**What the task asks**
Your task is to copy the lines of the data below from the line holding "let t1 := word (hh d + S1 + ch + k + w) in" through the line holding "(** The first", inclusive, exactly and with nothing added.

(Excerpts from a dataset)

################

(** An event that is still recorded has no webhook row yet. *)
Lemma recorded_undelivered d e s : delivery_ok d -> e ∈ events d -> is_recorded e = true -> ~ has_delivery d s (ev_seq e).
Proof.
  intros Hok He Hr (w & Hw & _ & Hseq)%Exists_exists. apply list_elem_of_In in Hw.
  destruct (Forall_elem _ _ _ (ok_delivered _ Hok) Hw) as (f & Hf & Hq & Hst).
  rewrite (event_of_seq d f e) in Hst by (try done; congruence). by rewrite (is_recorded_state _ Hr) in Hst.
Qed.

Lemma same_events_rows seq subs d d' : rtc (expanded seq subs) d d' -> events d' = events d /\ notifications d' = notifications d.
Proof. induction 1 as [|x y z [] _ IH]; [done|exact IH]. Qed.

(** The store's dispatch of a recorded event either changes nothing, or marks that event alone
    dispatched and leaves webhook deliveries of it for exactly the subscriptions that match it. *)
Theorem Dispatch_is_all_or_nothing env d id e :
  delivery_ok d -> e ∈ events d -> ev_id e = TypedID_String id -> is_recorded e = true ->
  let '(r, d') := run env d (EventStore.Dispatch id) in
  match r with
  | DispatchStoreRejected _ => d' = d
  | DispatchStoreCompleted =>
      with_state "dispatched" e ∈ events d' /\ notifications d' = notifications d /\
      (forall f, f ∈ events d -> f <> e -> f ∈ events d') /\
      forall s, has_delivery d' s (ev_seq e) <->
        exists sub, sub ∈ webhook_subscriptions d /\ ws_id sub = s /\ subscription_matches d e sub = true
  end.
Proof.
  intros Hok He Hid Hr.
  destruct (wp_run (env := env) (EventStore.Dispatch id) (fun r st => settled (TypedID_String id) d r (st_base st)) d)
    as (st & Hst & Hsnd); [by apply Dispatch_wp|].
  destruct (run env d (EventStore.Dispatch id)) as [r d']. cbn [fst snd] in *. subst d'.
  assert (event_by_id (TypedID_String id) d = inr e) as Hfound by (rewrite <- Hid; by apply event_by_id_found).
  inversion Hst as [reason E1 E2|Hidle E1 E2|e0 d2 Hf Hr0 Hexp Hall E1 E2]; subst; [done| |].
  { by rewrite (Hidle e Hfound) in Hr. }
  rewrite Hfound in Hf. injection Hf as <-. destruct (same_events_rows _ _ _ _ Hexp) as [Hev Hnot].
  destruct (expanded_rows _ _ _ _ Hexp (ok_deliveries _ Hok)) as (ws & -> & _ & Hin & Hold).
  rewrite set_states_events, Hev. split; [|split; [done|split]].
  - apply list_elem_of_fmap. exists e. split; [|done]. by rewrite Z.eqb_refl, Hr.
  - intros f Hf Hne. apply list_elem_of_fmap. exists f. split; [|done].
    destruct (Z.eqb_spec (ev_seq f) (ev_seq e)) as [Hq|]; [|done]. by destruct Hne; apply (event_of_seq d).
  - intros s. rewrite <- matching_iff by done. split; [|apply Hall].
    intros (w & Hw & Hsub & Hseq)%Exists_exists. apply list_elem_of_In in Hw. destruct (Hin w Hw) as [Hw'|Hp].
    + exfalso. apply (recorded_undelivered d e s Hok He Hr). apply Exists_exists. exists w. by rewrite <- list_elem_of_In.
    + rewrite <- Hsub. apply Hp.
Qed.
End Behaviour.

################

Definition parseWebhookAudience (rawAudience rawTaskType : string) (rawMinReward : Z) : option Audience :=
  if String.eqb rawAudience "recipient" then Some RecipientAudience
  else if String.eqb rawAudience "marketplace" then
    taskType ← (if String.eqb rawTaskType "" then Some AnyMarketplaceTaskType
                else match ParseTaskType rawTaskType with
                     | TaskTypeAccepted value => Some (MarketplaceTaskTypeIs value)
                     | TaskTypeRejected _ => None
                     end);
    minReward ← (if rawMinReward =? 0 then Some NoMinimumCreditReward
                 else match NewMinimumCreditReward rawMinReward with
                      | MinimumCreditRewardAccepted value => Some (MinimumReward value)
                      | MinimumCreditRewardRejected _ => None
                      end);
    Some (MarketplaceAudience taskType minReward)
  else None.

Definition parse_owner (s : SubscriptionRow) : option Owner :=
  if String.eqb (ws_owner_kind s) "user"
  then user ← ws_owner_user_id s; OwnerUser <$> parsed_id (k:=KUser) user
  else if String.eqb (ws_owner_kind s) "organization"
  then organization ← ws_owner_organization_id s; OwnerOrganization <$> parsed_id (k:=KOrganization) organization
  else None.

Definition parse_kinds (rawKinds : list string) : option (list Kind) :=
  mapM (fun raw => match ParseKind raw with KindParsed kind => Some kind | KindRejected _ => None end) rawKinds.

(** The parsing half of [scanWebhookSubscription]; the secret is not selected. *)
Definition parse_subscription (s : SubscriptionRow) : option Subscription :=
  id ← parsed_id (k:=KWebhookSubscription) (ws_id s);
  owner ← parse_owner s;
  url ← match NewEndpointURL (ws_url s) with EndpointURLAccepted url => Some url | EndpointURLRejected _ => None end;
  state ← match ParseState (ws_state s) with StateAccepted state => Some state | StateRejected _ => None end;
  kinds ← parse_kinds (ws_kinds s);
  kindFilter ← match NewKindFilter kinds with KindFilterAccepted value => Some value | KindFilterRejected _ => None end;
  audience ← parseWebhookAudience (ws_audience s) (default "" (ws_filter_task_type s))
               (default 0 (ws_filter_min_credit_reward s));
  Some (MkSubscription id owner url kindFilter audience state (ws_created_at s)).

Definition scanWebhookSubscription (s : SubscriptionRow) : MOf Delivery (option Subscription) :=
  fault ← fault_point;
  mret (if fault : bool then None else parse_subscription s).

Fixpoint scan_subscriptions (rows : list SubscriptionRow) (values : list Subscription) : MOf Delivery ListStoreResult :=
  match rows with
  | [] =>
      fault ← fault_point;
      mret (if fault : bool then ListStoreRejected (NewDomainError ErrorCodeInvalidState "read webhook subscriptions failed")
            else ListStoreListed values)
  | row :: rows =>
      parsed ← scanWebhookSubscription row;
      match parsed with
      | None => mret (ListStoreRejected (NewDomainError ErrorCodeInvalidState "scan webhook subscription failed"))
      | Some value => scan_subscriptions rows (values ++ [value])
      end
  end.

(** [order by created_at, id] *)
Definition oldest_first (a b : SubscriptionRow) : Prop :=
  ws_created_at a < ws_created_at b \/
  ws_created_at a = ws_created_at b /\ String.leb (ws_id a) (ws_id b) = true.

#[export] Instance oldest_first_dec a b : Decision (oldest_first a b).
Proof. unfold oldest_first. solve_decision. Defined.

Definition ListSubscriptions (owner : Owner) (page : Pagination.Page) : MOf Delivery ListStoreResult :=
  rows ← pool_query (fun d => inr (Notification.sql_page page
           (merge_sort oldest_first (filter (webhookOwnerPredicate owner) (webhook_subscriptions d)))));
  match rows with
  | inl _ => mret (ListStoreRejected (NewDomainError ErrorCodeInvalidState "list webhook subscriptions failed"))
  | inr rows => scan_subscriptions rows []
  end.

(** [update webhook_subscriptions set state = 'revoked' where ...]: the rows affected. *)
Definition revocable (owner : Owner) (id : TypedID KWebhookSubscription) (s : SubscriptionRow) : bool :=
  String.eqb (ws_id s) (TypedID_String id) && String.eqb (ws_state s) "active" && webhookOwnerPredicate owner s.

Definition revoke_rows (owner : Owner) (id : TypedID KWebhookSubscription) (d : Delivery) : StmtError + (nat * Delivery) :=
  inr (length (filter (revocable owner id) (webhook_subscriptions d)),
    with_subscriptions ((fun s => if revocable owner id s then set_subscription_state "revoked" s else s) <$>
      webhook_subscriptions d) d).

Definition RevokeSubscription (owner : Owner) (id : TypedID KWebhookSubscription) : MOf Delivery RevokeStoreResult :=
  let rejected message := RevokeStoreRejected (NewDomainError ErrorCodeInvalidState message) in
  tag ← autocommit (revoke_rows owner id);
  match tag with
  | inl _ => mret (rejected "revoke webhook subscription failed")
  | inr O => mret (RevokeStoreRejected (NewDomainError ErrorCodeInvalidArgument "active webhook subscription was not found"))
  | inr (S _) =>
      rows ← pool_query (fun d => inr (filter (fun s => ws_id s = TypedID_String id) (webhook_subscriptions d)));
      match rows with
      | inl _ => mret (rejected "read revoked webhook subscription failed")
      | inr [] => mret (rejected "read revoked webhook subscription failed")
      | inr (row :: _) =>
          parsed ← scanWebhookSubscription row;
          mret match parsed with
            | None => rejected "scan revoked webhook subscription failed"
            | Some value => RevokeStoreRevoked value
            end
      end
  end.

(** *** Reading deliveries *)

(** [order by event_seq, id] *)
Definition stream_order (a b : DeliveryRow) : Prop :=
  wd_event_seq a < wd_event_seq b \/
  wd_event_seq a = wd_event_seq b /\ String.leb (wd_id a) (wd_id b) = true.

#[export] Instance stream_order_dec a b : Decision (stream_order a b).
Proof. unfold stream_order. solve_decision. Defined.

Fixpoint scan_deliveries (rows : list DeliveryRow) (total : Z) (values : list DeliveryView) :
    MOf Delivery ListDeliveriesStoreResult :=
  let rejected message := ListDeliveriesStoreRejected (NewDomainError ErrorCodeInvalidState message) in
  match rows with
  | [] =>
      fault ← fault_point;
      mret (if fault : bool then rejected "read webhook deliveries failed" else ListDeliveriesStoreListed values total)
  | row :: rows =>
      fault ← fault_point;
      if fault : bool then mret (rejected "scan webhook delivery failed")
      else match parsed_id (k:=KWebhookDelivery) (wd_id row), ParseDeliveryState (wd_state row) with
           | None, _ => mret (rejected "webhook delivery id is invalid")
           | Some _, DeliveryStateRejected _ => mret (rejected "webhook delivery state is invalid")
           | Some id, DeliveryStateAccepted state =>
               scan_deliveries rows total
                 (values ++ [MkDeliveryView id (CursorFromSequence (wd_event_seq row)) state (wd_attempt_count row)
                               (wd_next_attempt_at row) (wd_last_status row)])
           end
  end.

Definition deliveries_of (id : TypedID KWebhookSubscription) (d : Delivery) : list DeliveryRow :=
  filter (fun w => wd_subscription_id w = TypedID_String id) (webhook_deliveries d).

################

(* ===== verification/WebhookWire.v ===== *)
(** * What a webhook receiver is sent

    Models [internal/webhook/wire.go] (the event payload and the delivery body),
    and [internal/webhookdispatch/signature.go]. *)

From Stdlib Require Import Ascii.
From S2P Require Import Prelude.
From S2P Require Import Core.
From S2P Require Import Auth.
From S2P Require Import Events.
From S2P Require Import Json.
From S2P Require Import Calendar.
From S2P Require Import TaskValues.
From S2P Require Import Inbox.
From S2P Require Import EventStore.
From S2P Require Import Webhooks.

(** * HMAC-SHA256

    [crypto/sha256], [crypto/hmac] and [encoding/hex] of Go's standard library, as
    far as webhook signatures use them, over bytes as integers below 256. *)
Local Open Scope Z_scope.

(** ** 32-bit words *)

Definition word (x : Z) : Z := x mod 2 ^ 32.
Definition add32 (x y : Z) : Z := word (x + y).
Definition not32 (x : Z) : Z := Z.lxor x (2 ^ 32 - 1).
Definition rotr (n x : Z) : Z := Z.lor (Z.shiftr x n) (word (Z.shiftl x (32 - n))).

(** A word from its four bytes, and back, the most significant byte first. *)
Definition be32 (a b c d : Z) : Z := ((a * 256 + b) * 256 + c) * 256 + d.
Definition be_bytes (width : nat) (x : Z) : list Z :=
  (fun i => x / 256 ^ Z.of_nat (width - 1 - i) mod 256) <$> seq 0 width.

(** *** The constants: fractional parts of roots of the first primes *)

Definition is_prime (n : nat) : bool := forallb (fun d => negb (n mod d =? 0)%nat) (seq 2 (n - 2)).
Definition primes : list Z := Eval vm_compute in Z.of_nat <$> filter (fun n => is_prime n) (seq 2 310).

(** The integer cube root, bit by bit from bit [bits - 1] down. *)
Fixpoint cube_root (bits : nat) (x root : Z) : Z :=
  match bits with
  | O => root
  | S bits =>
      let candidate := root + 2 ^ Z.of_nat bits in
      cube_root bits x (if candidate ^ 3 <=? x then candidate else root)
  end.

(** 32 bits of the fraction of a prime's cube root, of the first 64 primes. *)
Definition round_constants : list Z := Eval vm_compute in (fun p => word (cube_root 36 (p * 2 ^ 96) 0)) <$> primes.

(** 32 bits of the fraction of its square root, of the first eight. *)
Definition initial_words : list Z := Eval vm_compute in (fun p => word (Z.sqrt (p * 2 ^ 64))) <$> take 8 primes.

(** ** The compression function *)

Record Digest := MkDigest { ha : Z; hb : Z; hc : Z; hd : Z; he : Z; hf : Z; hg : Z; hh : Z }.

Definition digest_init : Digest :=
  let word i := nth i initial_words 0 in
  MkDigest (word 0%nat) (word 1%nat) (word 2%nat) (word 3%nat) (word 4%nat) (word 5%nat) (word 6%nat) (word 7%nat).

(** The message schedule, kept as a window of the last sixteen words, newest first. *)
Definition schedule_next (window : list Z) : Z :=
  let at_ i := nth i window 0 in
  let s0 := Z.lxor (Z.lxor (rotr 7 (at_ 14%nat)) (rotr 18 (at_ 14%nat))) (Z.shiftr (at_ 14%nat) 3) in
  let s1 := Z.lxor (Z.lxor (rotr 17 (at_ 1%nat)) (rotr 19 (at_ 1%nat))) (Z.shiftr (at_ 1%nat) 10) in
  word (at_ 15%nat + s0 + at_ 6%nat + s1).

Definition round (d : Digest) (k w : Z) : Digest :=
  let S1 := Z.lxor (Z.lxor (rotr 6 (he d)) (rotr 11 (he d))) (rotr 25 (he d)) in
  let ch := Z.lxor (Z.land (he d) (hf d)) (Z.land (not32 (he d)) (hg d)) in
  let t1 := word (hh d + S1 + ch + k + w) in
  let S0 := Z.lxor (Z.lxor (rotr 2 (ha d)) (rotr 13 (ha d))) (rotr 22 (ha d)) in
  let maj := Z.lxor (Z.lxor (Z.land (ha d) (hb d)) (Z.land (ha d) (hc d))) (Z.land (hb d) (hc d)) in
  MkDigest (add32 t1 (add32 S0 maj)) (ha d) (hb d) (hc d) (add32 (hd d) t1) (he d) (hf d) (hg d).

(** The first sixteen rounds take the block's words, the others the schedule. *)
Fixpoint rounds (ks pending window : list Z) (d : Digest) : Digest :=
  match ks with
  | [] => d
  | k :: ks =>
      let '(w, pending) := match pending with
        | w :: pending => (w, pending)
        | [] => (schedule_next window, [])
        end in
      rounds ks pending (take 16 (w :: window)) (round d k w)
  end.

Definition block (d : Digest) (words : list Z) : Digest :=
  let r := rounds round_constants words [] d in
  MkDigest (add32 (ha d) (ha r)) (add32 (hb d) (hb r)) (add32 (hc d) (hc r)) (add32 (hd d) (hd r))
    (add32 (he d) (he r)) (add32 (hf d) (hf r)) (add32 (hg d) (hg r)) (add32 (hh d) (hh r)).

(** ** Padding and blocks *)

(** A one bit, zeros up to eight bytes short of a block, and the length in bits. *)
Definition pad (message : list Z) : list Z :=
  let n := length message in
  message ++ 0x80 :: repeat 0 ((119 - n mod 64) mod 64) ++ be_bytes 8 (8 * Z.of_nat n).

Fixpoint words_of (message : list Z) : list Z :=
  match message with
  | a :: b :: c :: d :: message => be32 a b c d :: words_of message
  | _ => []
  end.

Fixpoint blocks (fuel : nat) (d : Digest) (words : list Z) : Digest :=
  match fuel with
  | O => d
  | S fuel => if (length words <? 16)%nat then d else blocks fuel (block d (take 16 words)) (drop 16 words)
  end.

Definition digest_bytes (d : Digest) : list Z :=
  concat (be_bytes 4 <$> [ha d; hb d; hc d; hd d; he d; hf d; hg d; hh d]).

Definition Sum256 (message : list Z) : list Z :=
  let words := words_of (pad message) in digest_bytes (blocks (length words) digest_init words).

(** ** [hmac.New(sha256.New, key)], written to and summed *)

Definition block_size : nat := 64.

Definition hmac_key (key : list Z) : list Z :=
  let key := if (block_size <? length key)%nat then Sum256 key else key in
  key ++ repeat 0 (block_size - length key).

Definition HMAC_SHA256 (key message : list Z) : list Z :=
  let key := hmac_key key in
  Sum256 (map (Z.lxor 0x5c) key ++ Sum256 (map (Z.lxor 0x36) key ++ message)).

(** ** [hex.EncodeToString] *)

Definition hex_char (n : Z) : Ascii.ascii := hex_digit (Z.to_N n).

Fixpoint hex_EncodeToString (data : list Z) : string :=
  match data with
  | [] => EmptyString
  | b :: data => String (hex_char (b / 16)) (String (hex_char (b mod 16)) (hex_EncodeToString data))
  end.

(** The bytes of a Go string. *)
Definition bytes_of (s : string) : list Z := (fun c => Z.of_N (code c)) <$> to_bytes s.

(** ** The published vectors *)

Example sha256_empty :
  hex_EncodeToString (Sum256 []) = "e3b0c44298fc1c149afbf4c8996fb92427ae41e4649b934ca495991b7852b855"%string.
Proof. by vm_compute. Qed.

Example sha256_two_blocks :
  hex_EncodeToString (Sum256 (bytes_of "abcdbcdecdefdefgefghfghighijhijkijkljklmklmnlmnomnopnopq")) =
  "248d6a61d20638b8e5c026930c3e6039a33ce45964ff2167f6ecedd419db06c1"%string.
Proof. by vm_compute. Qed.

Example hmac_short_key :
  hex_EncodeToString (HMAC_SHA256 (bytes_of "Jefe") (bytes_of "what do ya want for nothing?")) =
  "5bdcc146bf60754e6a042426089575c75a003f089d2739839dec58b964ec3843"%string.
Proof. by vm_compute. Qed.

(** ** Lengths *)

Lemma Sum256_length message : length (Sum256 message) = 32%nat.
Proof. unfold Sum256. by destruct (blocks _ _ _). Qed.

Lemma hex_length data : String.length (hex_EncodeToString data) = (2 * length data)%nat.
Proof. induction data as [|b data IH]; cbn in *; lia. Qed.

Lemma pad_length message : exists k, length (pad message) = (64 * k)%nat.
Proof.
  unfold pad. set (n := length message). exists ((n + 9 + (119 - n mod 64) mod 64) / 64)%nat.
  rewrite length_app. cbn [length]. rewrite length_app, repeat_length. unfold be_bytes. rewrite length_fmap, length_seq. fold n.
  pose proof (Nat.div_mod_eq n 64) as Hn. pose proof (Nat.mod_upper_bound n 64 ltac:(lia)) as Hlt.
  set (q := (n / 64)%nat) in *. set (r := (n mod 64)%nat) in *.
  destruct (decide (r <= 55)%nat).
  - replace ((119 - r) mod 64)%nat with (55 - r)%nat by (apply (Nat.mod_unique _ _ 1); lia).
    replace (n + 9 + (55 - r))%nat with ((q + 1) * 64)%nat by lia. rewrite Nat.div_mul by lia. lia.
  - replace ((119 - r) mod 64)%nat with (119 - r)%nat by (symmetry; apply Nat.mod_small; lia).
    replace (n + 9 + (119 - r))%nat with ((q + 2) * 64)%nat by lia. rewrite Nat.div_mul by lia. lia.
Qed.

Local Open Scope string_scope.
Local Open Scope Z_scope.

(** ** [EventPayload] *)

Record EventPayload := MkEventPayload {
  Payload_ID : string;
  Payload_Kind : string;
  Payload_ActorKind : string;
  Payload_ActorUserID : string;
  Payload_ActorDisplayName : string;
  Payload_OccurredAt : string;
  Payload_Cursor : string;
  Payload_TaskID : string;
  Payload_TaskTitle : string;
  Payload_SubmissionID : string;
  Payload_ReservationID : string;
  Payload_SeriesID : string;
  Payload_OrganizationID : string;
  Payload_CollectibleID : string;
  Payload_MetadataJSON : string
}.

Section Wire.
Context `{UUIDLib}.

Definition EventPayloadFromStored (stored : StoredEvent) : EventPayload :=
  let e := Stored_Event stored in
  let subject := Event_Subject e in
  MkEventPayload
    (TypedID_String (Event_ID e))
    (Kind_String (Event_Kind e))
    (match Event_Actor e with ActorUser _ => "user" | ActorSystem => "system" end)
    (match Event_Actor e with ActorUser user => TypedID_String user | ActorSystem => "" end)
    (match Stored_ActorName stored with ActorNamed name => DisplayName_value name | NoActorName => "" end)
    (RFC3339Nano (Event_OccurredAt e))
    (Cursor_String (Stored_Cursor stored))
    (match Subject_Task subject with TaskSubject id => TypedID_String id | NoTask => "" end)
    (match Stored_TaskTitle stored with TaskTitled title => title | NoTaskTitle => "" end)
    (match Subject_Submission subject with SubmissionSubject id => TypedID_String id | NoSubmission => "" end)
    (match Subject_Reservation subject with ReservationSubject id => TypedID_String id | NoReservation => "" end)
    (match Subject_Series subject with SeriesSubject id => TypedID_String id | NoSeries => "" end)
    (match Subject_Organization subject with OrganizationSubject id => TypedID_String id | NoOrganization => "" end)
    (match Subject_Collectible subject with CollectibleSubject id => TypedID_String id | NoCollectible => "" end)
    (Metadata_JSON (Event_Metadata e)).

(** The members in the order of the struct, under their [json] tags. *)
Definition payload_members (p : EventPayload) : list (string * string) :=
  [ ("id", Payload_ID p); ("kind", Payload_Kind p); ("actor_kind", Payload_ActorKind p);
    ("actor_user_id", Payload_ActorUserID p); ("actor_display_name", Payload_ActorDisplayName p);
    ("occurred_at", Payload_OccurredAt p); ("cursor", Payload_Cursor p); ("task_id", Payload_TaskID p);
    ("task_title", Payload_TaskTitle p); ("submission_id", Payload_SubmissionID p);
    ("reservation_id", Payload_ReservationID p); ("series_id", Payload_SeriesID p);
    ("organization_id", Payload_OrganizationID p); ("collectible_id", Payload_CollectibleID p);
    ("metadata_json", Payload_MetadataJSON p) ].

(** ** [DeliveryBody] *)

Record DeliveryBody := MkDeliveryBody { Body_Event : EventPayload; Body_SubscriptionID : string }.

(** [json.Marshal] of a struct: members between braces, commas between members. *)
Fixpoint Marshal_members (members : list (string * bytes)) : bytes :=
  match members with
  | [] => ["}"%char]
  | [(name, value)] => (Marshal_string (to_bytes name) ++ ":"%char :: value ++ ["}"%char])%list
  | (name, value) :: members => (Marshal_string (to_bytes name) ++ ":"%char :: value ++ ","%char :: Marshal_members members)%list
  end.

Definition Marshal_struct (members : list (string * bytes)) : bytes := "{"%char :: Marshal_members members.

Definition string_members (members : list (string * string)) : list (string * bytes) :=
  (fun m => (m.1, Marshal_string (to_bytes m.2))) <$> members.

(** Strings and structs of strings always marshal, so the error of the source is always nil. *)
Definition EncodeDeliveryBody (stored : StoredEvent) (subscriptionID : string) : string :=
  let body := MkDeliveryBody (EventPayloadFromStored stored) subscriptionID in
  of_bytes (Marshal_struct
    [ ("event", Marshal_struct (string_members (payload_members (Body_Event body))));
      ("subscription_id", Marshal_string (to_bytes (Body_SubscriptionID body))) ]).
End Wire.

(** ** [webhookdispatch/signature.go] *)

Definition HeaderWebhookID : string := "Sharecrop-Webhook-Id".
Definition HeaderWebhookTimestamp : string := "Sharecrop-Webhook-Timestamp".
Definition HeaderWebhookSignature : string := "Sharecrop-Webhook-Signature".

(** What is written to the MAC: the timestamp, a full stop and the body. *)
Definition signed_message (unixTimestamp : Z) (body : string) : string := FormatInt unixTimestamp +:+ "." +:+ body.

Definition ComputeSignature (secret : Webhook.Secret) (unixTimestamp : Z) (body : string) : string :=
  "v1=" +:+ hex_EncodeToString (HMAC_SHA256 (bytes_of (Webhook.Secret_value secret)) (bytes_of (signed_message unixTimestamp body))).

################

**Task output**
  let t1 := word (hh d + S1 + ch + k + w) in
  let S0 := Z.lxor (Z.lxor (rotr 2 (ha d)) (rotr 13 (ha d))) (rotr 22 (ha d)) in
  let maj := Z.lxor (Z.lxor (Z.land (ha d) (hb d)) (Z.land (ha d) (hc d))) (Z.land (hb d) (hc d)) in
  MkDigest (add32 t1 (add32 S0 maj)) (ha d) (hb d) (hc d) (add32 (hd d) t1) (he d) (hf d) (hg d).

(** The first sixteen rounds take the block's words, the others the schedule. *)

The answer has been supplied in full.